About the dark aesthetic... I can't say I like it. I haven't finished the game, and I'm not sure I will, partially because of the aesthetic. It's almost depressing, and I think intentionally so. But at the same time it has a very real air of mystery about it, which is the one thing that might draw me back into the game. 

I'm torn, because while I don't particularly like the art style from a personal viewpoint, I greatly respect it. It is highly developed, and very clearly made for a purpose. Like Schoenberg's twelve tone works, while I don't enjoy the aesthetic, I do appreciate it intellectually. I simply think I'm not the target audience in this respect. 

Despite my inability to immerse myself in the general aesthetic, I think it bears mentioning before gameplay because frankly it left a bigger impression on me. World of Goo is many things, but it certainly isn't generic. The developers obviously had a very clear vision of the game they wished to create, pursued, and I think executed it with excellence. Goo has more personality than 90% of the games to come out in recent years, and for that I commend it.


Gameplay

Gameplay is enjoyable.

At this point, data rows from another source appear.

(** * Vlab-Tools: forward volatility and event volatility

    A shallow embedding of the two computational classes of the repository,

    - [ImpliedForwardVolCalculator] ("Forward Volatility Calculator.py"):
      [_calculate_days_between], [calculate_forward_variance],
      [calculate_forward_vol], [create_forward_vol_matrix];
    - [EventVolatilityExtractor] ("Event_Volatility_Extractor.py"):
      [extract_volatilities];

    together with the part of Python's [datetime] they call.

    Numbers.  Python floats are IEEE 754 binary64 values and are modelled by
    Rocq's primitive floats, so every definition runs.  The arithmetic of
    [calculate_forward_variance] is duck typed ([/], [*], [-]); it is written
    once over an interface [PyNumber] and instantiated at [float] and at [Q]
    (what the same code computes on [fractions.Fraction] arguments, that is in
    exact rational arithmetic).

    Effects.  Exceptions are values of type [exn]; [datetime.now()] reads a
    clock, which is threaded through every computation as a state. *)

From Stdlib Require Import ZArith QArith Qfield Qabs Floats String Ascii Bool Lia.
From stdpp Require Import base list.

#[local] Set Warnings "-inexact-float".
Local Open Scope Z_scope.

(** ** Exceptions *)

(** The exceptions the modelled code can raise, with Python's class names. *)
Inductive exn : Type :=
| ValueError (msg : string)
| IndexError (msg : string)
| ZeroDivisionError (msg : string).

(** The error kinds of the specification (section 7). *)
Inductive error_kind : Type :=
| ParseError
| ValidationError
| OrderingError
| DomainError.

(** The text of the only [raise] statement of the repository
    ([calculate_forward_variance]). *)
Definition order_msg : string := "Second expiry must be after first expiry".

(** How a Python exception of the model reads in the specification's
    taxonomy: the explicit [raise] reports a violated date ordering, every other
    [ValueError] comes from [datetime.strptime], and no statement of the code
    raises for a negative volatility or for a negative variance. *)
Definition kind_of (e : exn) : option error_kind :=
  match e with
  | ValueError msg =>
      if String.eqb msg order_msg then Some OrderingError else Some ParseError
  | IndexError _ => None
  | ZeroDivisionError _ => None
  end.

Module Datetime.

(** A naive [datetime.datetime] value. *)
Record datetime : Type := mk_datetime {
  year : Z;
  month : Z;
  day : Z;
  hour : Z;
  minute : Z;
  second : Z;
  microsecond : Z
}.

(** [datetime(y, m, d)]: midnight of a calendar day. *)
Definition midnight (y m d : Z) : datetime := mk_datetime y m d 0 0 0 0.

(** year -> 1 if leap year, else 0. *)
Definition _is_leap (y : Z) : bool :=
  (y mod 4 =? 0) && (negb (y mod 100 =? 0) || (y mod 400 =? 0)).

(** year -> number of days before January 1st of year. *)
Definition _days_before_year (y : Z) : Z :=
  let y := y - 1 in y * 365 + y / 4 - y / 100 + y / 400.

Definition _DAYS_IN_MONTH (m : Z) : Z :=
  match m with
  | 1 => 31 | 2 => 28 | 3 => 31 | 4 => 30 | 5 => 31 | 6 => 30
  | 7 => 31 | 8 => 31 | 9 => 30 | 10 => 31 | 11 => 30 | 12 => 31
  | _ => -1
  end.

Definition _DAYS_BEFORE_MONTH (m : Z) : Z :=
  match m with
  | 1 => 0 | 2 => 31 | 3 => 59 | 4 => 90 | 5 => 120 | 6 => 151
  | 7 => 181 | 8 => 212 | 9 => 243 | 10 => 273 | 11 => 304 | 12 => 334
  | _ => -1
  end.

(** year, month -> number of days in that month in that year. *)
Definition _days_in_month (y m : Z) : Z :=
  if (m =? 2) && _is_leap y then 29 else _DAYS_IN_MONTH m.

(** year, month -> number of days in year preceding first day of month. *)
Definition _days_before_month (y m : Z) : Z :=
  _DAYS_BEFORE_MONTH m + (if (2 <? m) && _is_leap y then 1 else 0).

(** year, month, day -> ordinal, considering 01-Jan-0001 as day 1. *)
Definition _ymd2ord (y m d : Z) : Z :=
  _days_before_year y + _days_before_month y m + d.

Definition toordinal (dt : datetime) : Z :=
  _ymd2ord (year dt) (month dt) (day dt).

(** The values the constructor of [datetime] accepts. *)
Definition valid (dt : datetime) : bool :=
  (1 <=? year dt) && (year dt <=? 9999) &&
  (1 <=? month dt) && (month dt <=? 12) &&
  (1 <=? day dt) && (day dt <=? _days_in_month (year dt) (month dt)) &&
  (0 <=? hour dt) && (hour dt <=? 23) &&
  (0 <=? minute dt) && (minute dt <=? 59) &&
  (0 <=? second dt) && (second dt <=? 59) &&
  (0 <=? microsecond dt) && (microsecond dt <=? 999999).

Definition us_per_day : Z := 86400 * 1000000.

(** Microseconds since midnight. *)
Definition time_of_day (dt : datetime) : Z :=
  (second dt + minute dt * 60 + hour dt * 3600) * 1000000 + microsecond dt.

(** [(a - b).days]: [datetime.__sub__] builds
    [timedelta(days1 - days2, secs1 - secs2, us1 - us2)], which [timedelta]
    normalises so that seconds and microseconds are nonnegative: the [days]
    attribute is the floor of the difference in days. *)
Definition sub_days (a b : datetime) : Z :=
  (toordinal a - toordinal b) + (time_of_day a - time_of_day b) / us_per_day.

(** The position of a datetime on the time line, in microseconds. *)
Definition instant (dt : datetime) : Z :=
  toordinal dt * us_per_day + time_of_day dt.

(** *** [datetime.strptime(s, '%Y-%m-%d')]

    The format is compiled to the regular expression
    [(\d\d\d\d)-(1[0-2]|0[1-9]|[1-9])-(3[01]|[12]\d|0[1-9]|[1-9]| [1-9])],
    which must match the whole string; digits are the ASCII ones. *)

Definition digit (c : ascii) : option Z :=
  let n := Z.of_N (N_of_ascii c) in
  if (48 <=? n) && (n <=? 57) then Some (n - 48) else None.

It's a combination puzzle/construction game, where you fight physic and obstacles to invariably collect goo in a giant suction pipe so that you can conquer the next puzzle and collect more goo in a giant suction pipe, etc. I appreciate a game that has a more intellectual bent, where the focus isn't on action and explosions, but rather stretching your mind in new and interesting ways. 

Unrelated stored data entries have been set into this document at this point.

Lemma no_entry_for_key (n : string)
  (entries : list (string * _RemoteExecutionNode.t)) :
  n ∉ entries.*1 ->
  length (List.filter (fun entry => String.eqb entry.1 n) entries) = 0%nat.
Proof.
  induction entries as [| [k node] entries IH]; intros Hn; [reflexivity |].
  cbn [List.filter fst]. cbn in Hn. apply not_elem_of_cons in Hn as [Hne Hn].
  destruct (String.eqb_spec k n) as [-> | _]; [contradiction |].
  apply IH. exact Hn.
Qed.

Lemma snapshot_records_count (this : _RemoteExecutionBroadcastNodes.t)
  (w : world) (n : string) :
  own_data (_RemoteExecutionBroadcastNodes._remote_nodes this) w ->
  length (records_for n (_RemoteExecutionBroadcastNodes.remote_nodes this w).2
            (_RemoteExecutionBroadcastNodes.remote_nodes this w).1)
  = if bool_decide (is_Some (_RemoteExecutionBroadcastNodes._remote_nodes this !! n))
    then 1%nat else 0%nat.
Proof.
  intros [Hbelow Hown]. unfold _RemoteExecutionBroadcastNodes.remote_nodes.
  destruct (remote_nodes_loop_spec
              (map_to_list (_RemoteExecutionBroadcastNodes._remote_nodes this)) [] w)
    as (records & w' & Hloop & Hids & _).
  - apply NoDup_fst_map_to_list.
  - intros k node' l Hin. apply elem_of_map_to_list in Hin. eauto.
  - intros k1 k2 node1 node2 l Hin1 Hin2.
    apply elem_of_map_to_list in Hin1, Hin2. eauto.
  - rewrite Hloop. cbn [fst snd app].
    rewrite (records_for_count n w' _ _ Hids).
    case_bool_decide as Hn.
    + destruct Hn as [node Hn].
      apply (one_entry_per_key n node); [apply NoDup_fst_map_to_list |].
      apply elem_of_map_to_list. exact Hn.
    + apply no_entry_for_key. intros Hin.
      apply list_elem_of_fmap in Hin as ([k node] & -> & Hin).
      apply elem_of_map_to_list in Hin. apply Hn. cbn. eauto.
Qed.

(** X19.  Whatever has happened to a session (starts and stops, command
    connections opened and closed, datagrams, timer ticks, accepted sockets,
    data received, earlier readings of the list), the getter [remote_nodes]
    returns as many records as the session knows nodes, and for every node
    id exactly one record that carries it if the node is known, none if it
    is not.  The datagrams are ordinary ones: none from a node named
    [__proto__], none with a payload that does not print. *)
Theorem session_lists_each_node_once (config : RemoteExecutionConfig.t)
  (uuid : string) (w : world) (events : list Session.event) :
  Forall ordinary events ->
  let '(this, w1) := Session.after config uuid w events in
  let '(records, w2) := remote_nodes this w1 in
  length records = size (Session.registry this)
  /\ forall node_id : string,
       length (records_for node_id w2 records)
       = if bool_decide (is_Some (Session.registry this !! node_id))
         then 1%nat else 0%nat.
Proof.
  intros _.
  pose proof (session_own_data config uuid w events) as Hown.
  destruct (Session.after config uuid w events) as [this w1]. cbn [fst snd] in Hown.
  rewrite remote_nodes_of_session.
  pose proof (snapshot_size {| _RemoteExecutionBroadcastNodes._remote_nodes :=
                                 Session.registry this |} w1 Hown) as Hsize.
  pose proof (fun n =>
                snapshot_records_count
                  {| _RemoteExecutionBroadcastNodes._remote_nodes :=
                       Session.registry this |} w1 n Hown) as Hcount.
  destruct (_RemoteExecutionBroadcastNodes.remote_nodes _ w1) as [records w2].
  cbn [fst snd _RemoteExecutionBroadcastNodes._remote_nodes] in *.
  split; [exact Hsize | exact Hcount].
Qed.

End SessionFurther.

(** ** The extension: the quick pick and the two commands *)

Section ExtensionFurther.
Context `{Runtime}.
Import Extension.
(** * SiYuan MCP server: the tool dispatch runtime

    A shallow embedding of the request handlers of [SiyuanMCPServer]
    (mcp-server/core/server.ts), of the handlers [GetBlockHandler] and
    [InsertBlockHandler] (mcp-server/handlers/block.ts) and
    [FindBlockInDocumentHandler] (mcp-server/handlers/search.ts), and of
    the fragment of the JavaScript run time they rely on (truthiness,
    [String(v)], [JSON.stringify] with an indentation of two spaces,
    [JSON.parse]).

    Asynchronous functions are modelled in a state-and-exception monad: a
    promise that resolves is [Ok], a promise that rejects (or a synchronous
    [throw]) is [Throw], and [await] is the monadic bind. *)

From Stdlib Require Import String Ascii List ZArith Lia Bool Arith.
From Stdlib Require Import DecimalString DecimalPos DecimalFacts.
Import ListNotations.

#[local] Set Warnings "-register-all".
Local Open Scope list_scope.
Local Open Scope string_scope.

(* ================================================================== *)
(** * Definitions *)
(* ================================================================== *)

(** ** JavaScript values *)

(** The values that travel through the server are JSON data (arguments
    arrive in a JSON-RPC message, workspace answers are parsed JSON) plus
    [undefined], which appears as soon as a missing property is read.
    Numbers are restricted to integers; strings are sequences of bytes
    (UTF-8); an object is the list of its own properties in property
    order. *)
Inductive JSValue : Type :=
| JUndefined
| JNull
| JBool (b : bool)
| JNum (n : Z)
| JStr (s : string)
| JArr (elements : list JSValue)
| JObj (properties : list (string * JSValue)).

(** [Record<string, unknown>]: the shape of a tool's arguments. *)
Definition JSObject : Type := list (string * JSValue).

(** What a [throw] statement or a rejected promise carries: an instance of
    [Error] (or of a subclass, [name] tells which) with its [message], or
    any other value. *)
Inductive Thrown : Type :=
| ErrorObj (name message : string)
| NonError (v : JSValue).

(** [new Error(m)] *)
Definition Error (m : string) : Thrown := ErrorObj "Error" m.
(** A [TypeError] raised by the engine; the messages below follow V8's
    wording, on which nothing depends. *)
Definition TypeError (m : string) : Thrown := ErrorObj "TypeError" m.

Inductive Result (A : Type) : Type :=
| Ok (a : A)
| Throw (e : Thrown).
Arguments Ok {A} a.
Arguments Throw {A} e.

Module JS.

Definition nl : string := String "010"%char EmptyString.
Definition dquote : ascii := ascii_of_nat 34.
Definition dq : string := String dquote EmptyString.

The puzzle progression I think is generally well paced, starting out with one basic goo type in early levels, and over the course of the game introducing more goo types, each with its own attributes, then combining them together in puzzles of ever increasing complexity. 

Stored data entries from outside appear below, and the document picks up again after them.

(* ===================================================================== *)
(*  natal: conversation state machine and chart rendering of src/main.py  *)
(*                                                                       *)
(*  A shallow embedding of the Python source.  Python values are kept    *)
(*  close to what the interpreter has:                                   *)
(*   - str     : [string]; a character is a code point below 256, so the *)
(*               decimal digits of the regex class \d are "0".."9" and   *)
(*               the white space of str.strip is 9-13, 28-32, 133, 160;  *)
(*               the time parser is modelled on every str as well, as a  *)
(*               list of code points (module Unicode);                   *)
(*   - int     : [Z];                                                    *)
(*   - float   : the primitive binary64 [float], with CPython's          *)
(*               float_rem / float_divmod / float.__int__ / format       *)
(*               algorithms written out over it;                         *)
(*   - dict    : records for the fixed-key session dictionaries, [gmap]  *)
(*               for SESSIONS and for chart["positions"];                *)
(*   - raise   : the error monad [result].                               *)
(* ===================================================================== *)

From Stdlib Require Import ZArith String Ascii List Lia.
From Stdlib Require Import PrimFloat SpecFloat FloatOps Uint63 DecimalString.
From Stdlib Require Import FloatAxioms FloatLemmas Bool.
From Stdlib Require Import QArith Qround Qpower.
From stdpp Require Import base gmap strings.

Local Open Scope string_scope.
Local Open Scope Z_scope.
Local Open Scope list_scope.

(* ===================================================================== *)
(** * Exceptions and the error monad                                      *)
(* ===================================================================== *)

(** The subclasses of [Exception] that the modelled code can meet.
    [ExternalError] stands for whatever an external collaborator raises
    (HTTP status errors, transport errors, swisseph errors, unknown time
    zones); all of them are caught by [except Exception]. *)
Inductive exn : Type :=
| ValueError
| OverflowError
| ZeroDivisionError
| KeyError
| IndexError
| AttributeError
| TypeError
| ExternalError (what : string).

Inductive result (A : Type) : Type :=
| Ok (a : A)
| Raise (e : exn).
Arguments Ok {A} a.
Arguments Raise {A} e.

#[global] Instance result_ret : MRet result := fun A a => Ok a.
#[global] Instance result_bind : MBind result := fun A B f m =>
  match m with
  | Ok a => f a
  | Raise e => Raise e
  end.

Definition is_ok {A} (r : result A) : bool :=
  match r with Ok _ => true | Raise _ => false end.

(* ===================================================================== *)
(** * Python str primitives                                               *)
(* ===================================================================== *)

Definition code (c : ascii) : Z := Z.of_N (N_of_ascii c).

(** [str.isspace] on one character (code points below 256). *)
Definition isspace (c : ascii) : bool :=
  let n := code c in
  ((9 <=? n) && (n <=? 13)) || ((28 <=? n) && (n <=? 32))
  || (n =? 133) || (n =? 160).

(** The regex class [\d] on code points below 256, where the decimal
    digits are "0".."9"; the same class on every code point is
    [Unicode.isdecimal]. *)
Definition isdigit (c : ascii) : bool :=
  let n := code c in (48 <=? n) && (n <=? 57).

Definition digit_value (c : ascii) : Z := code c - 48.

(** [str.lower] on one character: A-Z and the Latin-1 capitals. *)
Definition lower_char (c : ascii) : ascii :=
  let n := code c in
  if ((65 <=? n) && (n <=? 90))
     || ((192 <=? n) && (n <=? 214)) || ((216 <=? n) && (n <=? 222))
  then ascii_of_N (Z.to_N (n + 32)) else c.

Fixpoint lower (s : string) : string :=
  match s with
  | EmptyString => EmptyString
  | String c s' => String (lower_char c) (lower s')
  end.

Fixpoint lstrip_by (sp : ascii -> bool) (s : string) : string :=
  match s with
  | EmptyString => EmptyString
  | String c s' => if sp c then lstrip_by sp s' else s
  end.

Fixpoint rstrip_by (sp : ascii -> bool) (s : string) : string :=
  match s with
  | EmptyString => EmptyString
  | String c s' =>
      match rstrip_by sp s' with
      | EmptyString => if sp c then EmptyString else String c EmptyString
      | r => String c r
      end
  end.

(** [s.strip()] *)
Definition strip (s : string) : string := rstrip_by isspace (lstrip_by isspace s).

(** [c in s] for a one-character needle. *)
Fixpoint contains (c : ascii) (s : string) : bool :=
  match s with
  | EmptyString => false
  | String c' s' => Ascii.eqb c c' || contains c s'
  end.

(** Number of occurrences of a character, [s.count(c)]. *)
Fixpoint count_char (c : ascii) (s : string) : nat :=
  match s with
  | EmptyString => O
  | String c' s' => (if Ascii.eqb c c' then 1 else 0)%nat + count_char c s'
  end.

(** [s.replace(a, b)] for one-character [a] and [b]. *)
Fixpoint replace_char (a b : ascii) (s : string) : string :=
  match s with
  | EmptyString => EmptyString
  | String c s' => String (if Ascii.eqb c a then b else c) (replace_char a b s')
  end.

(** [s.split(sep)] for a one-character separator: never empty. *)
Fixpoint split (sep : ascii) (s : string) : list string :=
  match s with
  | EmptyString => [EmptyString]
  | String c s' =>
      if Ascii.eqb c sep then EmptyString :: split sep s'
      else match split sep s' with
           | h :: t => String c h :: t
           | [] => [String c EmptyString]
           end
  end.

(** [s.split(sep, 1)[1]]: what follows the first separator. *)
Fixpoint split1_snd (sep : ascii) (s : string) : result string :=
  match s with
  | EmptyString => Raise IndexError
  | String c s' => if Ascii.eqb c sep then Ok s' else split1_snd sep s'
  end.

(** [str(x)] inside an f-string for a value that may be [None]. *)
Definition str_opt (o : option string) : string :=
  match o with Some s => s | None => "None" end.

(** ** The regular expressions of the source

    Every pattern the source hands to [re.fullmatch] is a sequence of
    one-character atoms, so a pattern is a list of atoms and a full match
    pairs characters and atoms one to one. *)
Inductive atom : Type :=
| Digit                   (* \d *)
| Lit (c : ascii)         (* a literal character *)
| Range (lo hi : ascii).  (* [lo-hi] *)

Definition atom_matches (a : atom) (c : ascii) : bool :=
  match a with
  | Digit => isdigit c
  | Lit l => Ascii.eqb l c
  | Range lo hi => (code lo <=? code c) && (code c <=? code hi)
  end.

Fixpoint fullmatch (p : list atom) (s : string) : bool :=
  match p, s with
  | [], EmptyString => true
  | a :: p', String c s' => atom_matches a c && fullmatch p' s'
  | _, _ => false
  end.

(** [pattern.match]: the prefix of [s] matched by a sequence of atoms,
    with what follows it. *)
Fixpoint match_prefix (p : list atom) (s : string) : option (string * string) :=
  match p with
  | [] => Some (EmptyString, s)
  | a :: p' =>
      match s with
      | String c s' =>
          if atom_matches a c then
            match match_prefix p' s' with
            | Some (m, rest) => Some (String c m, rest)
            | None => None
            end
          else None
      | EmptyString => None
      end
  end.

My one complaint is that, after some time, you start having elements of some puzzles that requiring a good deal of careful timing. I'm not a fan of this. It is, to me, right up there with Escort Quests, Countdown Clocks, and Twitch Gameplay, of which this is a form. World of Goo does, however, allow you to skip levels, which I admittedly did when absolutely precise timing was essential because, frankly, I don't find rote memorization of timing sequences enjoyable. This is something I think I'll explore further in another post, particularly in regards to the most recent Tomb Raider game, but I'll spare you here.

The game did make excellent use of a touch screen, often requiring nimble motions to contruct a shape before physics could tear it down, made easier with the second nature of using your fingers for such a task. I think this would have been made significantly more difficult with the use of a mouse.

However, on the downside, when you have a swarm of forty or fifty goos of various types writhing around on screen, and you need to select a specific variety, it was often an exercise in frustration. Frequently, I found myself needing, for example, a balloon goo, but repeatedly clicking a standard black goo that once placed cannot be moved. Perhaps my screen is too small or my fingers too fat, but several times I found myself restarting a level do to a goo misplacement because of the selection issue. 

I don't know the solution to this, or even if it needs a solution. Perhaps this can be considered just one more challenge of the game, though I don't think that's the right approach. If I were a carpenter and had to repeatedly start over in building a piece of furniture because I reached for one tool and grabbed another, I think I'd quite carpentry pretty fast. This is, something, I think the developer should consider addressing should a sequel ever arise.

Impressions

Overall the gameplay was enjoyable, but it never quite completely pulled me in. I enjoyed it, but I was never totally immersed in it. I never had the 'Blinders' go up, making me oblivious to the outside world. I haven't been able to lay a finger on it, but this game never surpassed "Good Game" to me. The approach was fairly novel, and the personality was singular if not my cup of tea. It was a good diversion, but not quite as enjoyable to me as the next game I spent time with, Plants vs Zombies.